##### Records to use #####

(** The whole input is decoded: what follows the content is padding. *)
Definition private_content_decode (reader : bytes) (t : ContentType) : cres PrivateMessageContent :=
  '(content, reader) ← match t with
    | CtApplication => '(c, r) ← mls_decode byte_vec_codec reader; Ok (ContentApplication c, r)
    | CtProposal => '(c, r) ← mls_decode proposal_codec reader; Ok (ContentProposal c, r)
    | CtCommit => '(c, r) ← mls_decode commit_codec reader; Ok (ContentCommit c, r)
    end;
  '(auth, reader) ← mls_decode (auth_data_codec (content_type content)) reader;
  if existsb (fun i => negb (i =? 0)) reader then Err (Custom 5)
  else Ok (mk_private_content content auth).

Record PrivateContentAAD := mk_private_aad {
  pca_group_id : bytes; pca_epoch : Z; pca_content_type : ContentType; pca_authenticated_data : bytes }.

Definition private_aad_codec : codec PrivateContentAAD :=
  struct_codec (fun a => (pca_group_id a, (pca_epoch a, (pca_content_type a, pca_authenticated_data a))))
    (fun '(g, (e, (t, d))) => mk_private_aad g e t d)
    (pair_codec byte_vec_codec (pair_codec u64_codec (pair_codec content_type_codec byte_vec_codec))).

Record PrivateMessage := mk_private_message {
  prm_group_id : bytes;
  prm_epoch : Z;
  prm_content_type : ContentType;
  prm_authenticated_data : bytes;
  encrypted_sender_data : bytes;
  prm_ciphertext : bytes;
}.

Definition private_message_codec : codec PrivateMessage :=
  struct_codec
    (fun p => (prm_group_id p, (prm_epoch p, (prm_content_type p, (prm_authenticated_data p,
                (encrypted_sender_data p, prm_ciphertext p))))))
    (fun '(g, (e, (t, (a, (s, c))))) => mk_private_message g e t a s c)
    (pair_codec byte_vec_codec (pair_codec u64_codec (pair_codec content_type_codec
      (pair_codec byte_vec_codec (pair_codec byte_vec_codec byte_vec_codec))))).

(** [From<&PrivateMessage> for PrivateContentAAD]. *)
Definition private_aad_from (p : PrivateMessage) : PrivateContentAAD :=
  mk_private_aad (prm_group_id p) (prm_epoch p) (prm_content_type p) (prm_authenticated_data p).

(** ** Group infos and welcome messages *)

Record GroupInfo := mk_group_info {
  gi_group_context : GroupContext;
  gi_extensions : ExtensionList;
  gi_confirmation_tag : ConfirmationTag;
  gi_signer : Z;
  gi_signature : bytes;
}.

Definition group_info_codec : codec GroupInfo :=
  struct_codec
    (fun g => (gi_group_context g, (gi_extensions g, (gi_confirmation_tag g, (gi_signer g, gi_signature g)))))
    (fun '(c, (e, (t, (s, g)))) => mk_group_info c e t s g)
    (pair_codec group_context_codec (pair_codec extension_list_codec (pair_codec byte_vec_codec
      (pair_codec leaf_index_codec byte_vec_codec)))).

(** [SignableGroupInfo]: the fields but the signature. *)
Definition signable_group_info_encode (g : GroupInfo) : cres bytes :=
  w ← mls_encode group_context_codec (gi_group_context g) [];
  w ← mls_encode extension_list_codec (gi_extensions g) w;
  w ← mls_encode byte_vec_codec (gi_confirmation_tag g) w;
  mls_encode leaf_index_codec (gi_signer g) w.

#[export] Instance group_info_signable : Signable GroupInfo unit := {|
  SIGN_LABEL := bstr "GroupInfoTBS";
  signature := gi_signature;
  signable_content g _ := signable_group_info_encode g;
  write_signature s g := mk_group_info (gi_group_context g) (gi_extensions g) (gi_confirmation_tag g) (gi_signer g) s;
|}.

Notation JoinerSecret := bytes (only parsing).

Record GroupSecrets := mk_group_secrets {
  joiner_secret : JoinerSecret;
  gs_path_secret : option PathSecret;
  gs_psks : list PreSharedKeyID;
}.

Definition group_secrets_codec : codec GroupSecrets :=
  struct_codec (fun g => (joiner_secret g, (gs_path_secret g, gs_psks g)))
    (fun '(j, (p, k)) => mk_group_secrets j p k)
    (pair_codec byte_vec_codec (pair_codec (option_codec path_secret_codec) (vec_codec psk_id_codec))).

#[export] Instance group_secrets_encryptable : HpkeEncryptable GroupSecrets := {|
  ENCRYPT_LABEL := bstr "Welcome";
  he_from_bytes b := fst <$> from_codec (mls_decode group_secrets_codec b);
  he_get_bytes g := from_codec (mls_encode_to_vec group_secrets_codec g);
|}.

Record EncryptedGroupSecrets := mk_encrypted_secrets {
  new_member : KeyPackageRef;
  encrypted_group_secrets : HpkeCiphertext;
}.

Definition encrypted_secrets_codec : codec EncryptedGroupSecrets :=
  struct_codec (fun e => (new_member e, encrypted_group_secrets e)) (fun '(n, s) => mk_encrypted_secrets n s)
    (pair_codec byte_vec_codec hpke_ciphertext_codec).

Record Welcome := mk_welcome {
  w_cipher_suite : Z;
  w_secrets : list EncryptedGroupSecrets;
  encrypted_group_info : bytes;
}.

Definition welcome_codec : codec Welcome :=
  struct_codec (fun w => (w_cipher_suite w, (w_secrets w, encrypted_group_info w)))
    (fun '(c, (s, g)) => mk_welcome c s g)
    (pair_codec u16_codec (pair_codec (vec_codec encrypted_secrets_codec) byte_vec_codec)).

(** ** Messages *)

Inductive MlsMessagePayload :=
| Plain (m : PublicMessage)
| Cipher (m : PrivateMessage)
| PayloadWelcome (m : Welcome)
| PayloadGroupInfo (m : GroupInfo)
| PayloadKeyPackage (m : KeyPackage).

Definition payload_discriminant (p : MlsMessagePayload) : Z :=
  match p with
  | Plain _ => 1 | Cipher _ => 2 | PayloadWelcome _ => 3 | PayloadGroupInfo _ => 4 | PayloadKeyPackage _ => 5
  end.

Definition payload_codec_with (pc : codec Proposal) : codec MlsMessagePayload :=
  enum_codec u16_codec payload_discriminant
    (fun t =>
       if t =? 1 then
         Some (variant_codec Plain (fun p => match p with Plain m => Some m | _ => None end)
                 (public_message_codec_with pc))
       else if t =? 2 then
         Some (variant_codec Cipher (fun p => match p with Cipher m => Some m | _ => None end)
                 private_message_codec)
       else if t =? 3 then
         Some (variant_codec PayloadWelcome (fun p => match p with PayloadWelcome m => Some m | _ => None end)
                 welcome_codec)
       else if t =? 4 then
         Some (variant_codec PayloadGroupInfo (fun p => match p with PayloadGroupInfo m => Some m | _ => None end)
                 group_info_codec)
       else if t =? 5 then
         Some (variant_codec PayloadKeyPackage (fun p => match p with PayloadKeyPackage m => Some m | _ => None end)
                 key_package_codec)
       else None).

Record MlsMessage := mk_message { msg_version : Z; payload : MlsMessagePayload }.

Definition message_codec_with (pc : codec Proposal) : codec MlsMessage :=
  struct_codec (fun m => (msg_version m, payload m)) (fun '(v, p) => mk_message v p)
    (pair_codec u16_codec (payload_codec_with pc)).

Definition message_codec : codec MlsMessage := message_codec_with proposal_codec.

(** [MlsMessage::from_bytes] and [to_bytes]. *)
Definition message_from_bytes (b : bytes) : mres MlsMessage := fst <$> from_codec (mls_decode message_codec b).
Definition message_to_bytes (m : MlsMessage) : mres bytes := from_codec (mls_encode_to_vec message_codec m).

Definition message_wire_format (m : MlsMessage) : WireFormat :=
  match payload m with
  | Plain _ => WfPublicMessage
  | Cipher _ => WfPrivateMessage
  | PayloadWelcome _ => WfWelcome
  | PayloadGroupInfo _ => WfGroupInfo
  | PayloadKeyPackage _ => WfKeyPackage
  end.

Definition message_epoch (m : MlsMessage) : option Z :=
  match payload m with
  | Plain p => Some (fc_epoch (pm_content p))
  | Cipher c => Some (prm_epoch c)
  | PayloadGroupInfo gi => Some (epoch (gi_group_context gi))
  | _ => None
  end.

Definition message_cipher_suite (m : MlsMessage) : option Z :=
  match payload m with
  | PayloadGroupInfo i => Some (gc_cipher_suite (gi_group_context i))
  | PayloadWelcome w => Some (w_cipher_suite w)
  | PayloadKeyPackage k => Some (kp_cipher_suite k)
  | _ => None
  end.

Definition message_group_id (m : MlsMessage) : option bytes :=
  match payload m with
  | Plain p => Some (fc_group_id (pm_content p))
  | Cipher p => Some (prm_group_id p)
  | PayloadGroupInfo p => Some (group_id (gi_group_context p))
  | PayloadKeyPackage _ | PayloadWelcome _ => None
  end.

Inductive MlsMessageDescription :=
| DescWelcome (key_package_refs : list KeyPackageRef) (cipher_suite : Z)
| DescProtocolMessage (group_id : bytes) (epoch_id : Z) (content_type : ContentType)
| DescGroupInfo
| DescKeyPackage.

#####
##### Records to use #####

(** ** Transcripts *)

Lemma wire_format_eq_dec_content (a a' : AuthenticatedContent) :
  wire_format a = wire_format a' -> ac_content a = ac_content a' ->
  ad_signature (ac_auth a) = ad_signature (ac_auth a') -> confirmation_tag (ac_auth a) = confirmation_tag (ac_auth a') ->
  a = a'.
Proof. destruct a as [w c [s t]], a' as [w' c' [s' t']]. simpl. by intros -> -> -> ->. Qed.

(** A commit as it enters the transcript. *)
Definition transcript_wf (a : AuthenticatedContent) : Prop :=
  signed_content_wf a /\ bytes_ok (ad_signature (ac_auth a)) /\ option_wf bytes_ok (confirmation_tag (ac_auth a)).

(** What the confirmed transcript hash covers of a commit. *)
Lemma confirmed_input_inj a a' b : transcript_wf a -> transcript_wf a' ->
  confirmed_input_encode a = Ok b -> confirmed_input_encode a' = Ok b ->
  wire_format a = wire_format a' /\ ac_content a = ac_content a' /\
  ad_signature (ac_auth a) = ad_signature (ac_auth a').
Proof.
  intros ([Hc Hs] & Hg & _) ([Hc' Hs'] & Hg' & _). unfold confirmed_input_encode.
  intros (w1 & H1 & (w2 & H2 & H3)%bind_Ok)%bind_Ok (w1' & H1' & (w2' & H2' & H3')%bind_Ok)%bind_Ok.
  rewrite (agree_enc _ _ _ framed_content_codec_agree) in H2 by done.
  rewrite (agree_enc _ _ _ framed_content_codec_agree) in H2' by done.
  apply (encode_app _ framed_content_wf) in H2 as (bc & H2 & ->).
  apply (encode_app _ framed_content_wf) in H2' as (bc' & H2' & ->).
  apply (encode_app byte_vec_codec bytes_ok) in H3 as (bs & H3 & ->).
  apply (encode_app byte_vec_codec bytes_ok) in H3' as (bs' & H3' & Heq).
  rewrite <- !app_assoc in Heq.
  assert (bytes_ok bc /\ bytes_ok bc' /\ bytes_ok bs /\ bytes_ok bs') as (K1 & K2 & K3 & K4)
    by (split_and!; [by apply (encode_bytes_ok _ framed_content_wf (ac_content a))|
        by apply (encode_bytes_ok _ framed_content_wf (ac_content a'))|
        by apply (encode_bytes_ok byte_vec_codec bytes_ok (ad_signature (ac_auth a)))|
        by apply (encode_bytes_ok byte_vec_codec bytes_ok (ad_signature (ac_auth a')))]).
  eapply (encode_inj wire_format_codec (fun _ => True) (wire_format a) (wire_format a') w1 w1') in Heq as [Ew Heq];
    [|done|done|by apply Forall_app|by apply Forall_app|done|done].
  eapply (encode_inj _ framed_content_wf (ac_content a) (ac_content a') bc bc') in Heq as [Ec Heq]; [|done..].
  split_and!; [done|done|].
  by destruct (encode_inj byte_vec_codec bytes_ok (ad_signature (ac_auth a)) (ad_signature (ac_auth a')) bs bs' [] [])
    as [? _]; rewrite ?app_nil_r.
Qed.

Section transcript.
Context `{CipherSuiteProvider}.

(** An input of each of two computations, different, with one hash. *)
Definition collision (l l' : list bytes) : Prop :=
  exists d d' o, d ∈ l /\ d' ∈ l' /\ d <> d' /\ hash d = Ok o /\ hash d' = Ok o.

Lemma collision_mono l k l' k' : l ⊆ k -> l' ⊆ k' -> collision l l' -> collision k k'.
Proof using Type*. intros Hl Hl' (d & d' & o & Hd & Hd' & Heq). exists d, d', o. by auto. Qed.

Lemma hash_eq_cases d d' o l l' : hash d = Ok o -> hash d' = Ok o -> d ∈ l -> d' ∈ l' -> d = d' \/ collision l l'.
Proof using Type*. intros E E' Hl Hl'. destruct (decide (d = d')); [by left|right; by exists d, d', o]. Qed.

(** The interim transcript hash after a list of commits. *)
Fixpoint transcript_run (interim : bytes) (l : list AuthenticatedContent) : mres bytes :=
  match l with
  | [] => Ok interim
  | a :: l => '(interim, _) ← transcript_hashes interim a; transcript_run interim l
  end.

#####

Exercise instructions
In the listing above, find the line with "w ← mls_encode byte_vec_codec" and the line with "signature := gi_signature;"; output exactly those lines and all lines between them.

Solution to the exercise
  w ← mls_encode byte_vec_codec (gi_confirmation_tag g) w;
  mls_encode leaf_index_codec (gi_signer g) w.

#[export] Instance group_info_signable : Signable GroupInfo unit := {|
  SIGN_LABEL := bstr "GroupInfoTBS";
  signature := gi_signature;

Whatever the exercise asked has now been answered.